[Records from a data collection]
##############################
(** A postponed refresh wakes again while the cache is fresh. *)
Lemma retry_delay_in_time now cached_at live :
  should_delay_cache_refresh_for_live_pool now cached_at live = true ->
  now + fresh_cache_retry_delay_secs now cached_at
    <= cached_at + MAX_BOOTSTRAP_CACHE_AGE_SECS - CACHE_REFRESH_FORCE_BEFORE_EXPIRY_SECS.
Proof.
  unfold should_delay_cache_refresh_for_live_pool, fresh_cache_retry_delay_secs, seconds_left, sat_sub,
    MAX_BOOTSTRAP_CACHE_AGE_SECS, CACHE_REFRESH_FORCE_BEFORE_EXPIRY_SECS, CACHE_REFRESH_RETRY_SECS.
  intros H. unroll; lia.
Qed.

(** After a failed race too, unless the last stretch has begun. *)
Lemma retry_delay_after now cached_at :
  fresh_cache_retry_delay_secs now cached_at
    <= Z.max 1 (cached_at + MAX_BOOTSTRAP_CACHE_AGE_SECS - CACHE_REFRESH_FORCE_BEFORE_EXPIRY_SECS - now).
Proof.
  unfold fresh_cache_retry_delay_secs, seconds_left, sat_sub, MAX_BOOTSTRAP_CACHE_AGE_SECS,
    CACHE_REFRESH_FORCE_BEFORE_EXPIRY_SECS, CACHE_REFRESH_RETRY_SECS. case_if; lia.
Qed.

Section RefreshProperties.
Variable lz4_decompress : bytes -> option bytes.

End RefreshProperties.

(** ** The cache shared by the tap and the refresh loop *)

(** The accesses to the shared blob and stamp, one each. *)
Inductive cache_access :=
| StoreBlob (blob : bytes)
| StoreStamp (now : Z)
| FreeBlob.

Definition cache_access_step (c : CacheSink) (a : cache_access) : CacheSink :=
  match a with
  | StoreBlob b => mkSink (Some b) (boot_blob_cached_at c) (disk_cache_path c) (persisting c)
  | StoreStamp now => mkSink (boot_blob c) now (disk_cache_path c) (persisting c)
  | FreeBlob => mkSink None (boot_blob_cached_at c) (disk_cache_path c) (persisting c)
  end.

(** The store of a turn on a cache no one else writes: the blob, its stamp, and a task that persists
    the blob where the gateway has a cache file. *)
Definition refresh_store (e : TurnEffects) (c : CacheSink) : CacheSink :=
  match te_store e with
  | Some (b, now) => sink_store b now c
  | None => c
  end.

(** The turn stores in the order of the accesses above. *)
Lemma refresh_store_accesses e b now c :
  te_store e = Some (b, now) -> disk_cache_path c = None -> persisting c = [] ->
  refresh_store e c = foldl cache_access_step c [StoreBlob b; StoreStamp now].
Proof. intros He Hd Hp. unfold refresh_store, sink_store. rewrite He. cbn. by rewrite Hd, Hp. Qed.

(** The tap stores a capture and then its stamp; the refresh loop reads in between, sees a blob with
    the old stamp, and frees the capture the moment it is installed. The stamp then says fresh, and
    nothing is cached. *)
Example fresh_capture_freed_between_its_stores :
  let c0 := mkSink None 0 None [] in
  let c1 := cache_access_step c0 (StoreBlob [7]) in
  let i := mkRefreshIn (bool_decide (is_Some (boot_blob c1))) 1000 (boot_blob_cached_at c1) [] [] bl_initial None 1000 1000 in
  let e := (refresh_turn (fun _ => None) (tier_new [] 0 0 Fallback) (mkRefresh 0 0) i).1 in
  let c2 := cache_access_step c1 (StoreStamp 1000) in
  te_free e = true /\ cache_access_step c2 FreeBlob = mkSink None 1000 None [] /\
  is_bootstrap_cache_fresh 1000 1000 = true.
Proof. vm_compute. split_and!; reflexivity. Qed.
##############################
*About this task*: Where the data above reaches the line holding "now + fresh_cache_retry_delay_secs", begin printing, and stop after the line holding "refresh_store e c". Each line must be reproduced exactly, with nothing else added.

*Solution below*:
  now + fresh_cache_retry_delay_secs now cached_at
    <= cached_at + MAX_BOOTSTRAP_CACHE_AGE_SECS - CACHE_REFRESH_FORCE_BEFORE_EXPIRY_SECS.
Proof.
  unfold should_delay_cache_refresh_for_live_pool, fresh_cache_retry_delay_secs, seconds_left, sat_sub,
    MAX_BOOTSTRAP_CACHE_AGE_SECS, CACHE_REFRESH_FORCE_BEFORE_EXPIRY_SECS, CACHE_REFRESH_RETRY_SECS.
  intros H. unroll; lia.
Qed.

(** After a failed race too, unless the last stretch has begun. *)
Lemma retry_delay_after now cached_at :
  fresh_cache_retry_delay_secs now cached_at
    <= Z.max 1 (cached_at + MAX_BOOTSTRAP_CACHE_AGE_SECS - CACHE_REFRESH_FORCE_BEFORE_EXPIRY_SECS - now).
Proof.
  unfold fresh_cache_retry_delay_secs, seconds_left, sat_sub, MAX_BOOTSTRAP_CACHE_AGE_SECS,
    CACHE_REFRESH_FORCE_BEFORE_EXPIRY_SECS, CACHE_REFRESH_RETRY_SECS. case_if; lia.
Qed.

Section RefreshProperties.
Variable lz4_decompress : bytes -> option bytes.

End RefreshProperties.

(** ** The cache shared by the tap and the refresh loop *)

(** The accesses to the shared blob and stamp, one each. *)
Inductive cache_access :=
| StoreBlob (blob : bytes)
| StoreStamp (now : Z)
| FreeBlob.

Definition cache_access_step (c : CacheSink) (a : cache_access) : CacheSink :=
  match a with
  | StoreBlob b => mkSink (Some b) (boot_blob_cached_at c) (disk_cache_path c) (persisting c)
  | StoreStamp now => mkSink (boot_blob c) now (disk_cache_path c) (persisting c)
  | FreeBlob => mkSink None (boot_blob_cached_at c) (disk_cache_path c) (persisting c)
  end.

(** The store of a turn on a cache no one else writes: the blob, its stamp, and a task that persists
    the blob where the gateway has a cache file. *)
Definition refresh_store (e : TurnEffects) (c : CacheSink) : CacheSink :=
  match te_store e with
  | Some (b, now) => sink_store b now c
  | None => c
  end.

(** The turn stores in the order of the accesses above. *)
Lemma refresh_store_accesses e b now c :
  te_store e = Some (b, now) -> disk_cache_path c = None -> persisting c = [] ->
  refresh_store e c = foldl cache_access_step c [StoreBlob b; StoreStamp now].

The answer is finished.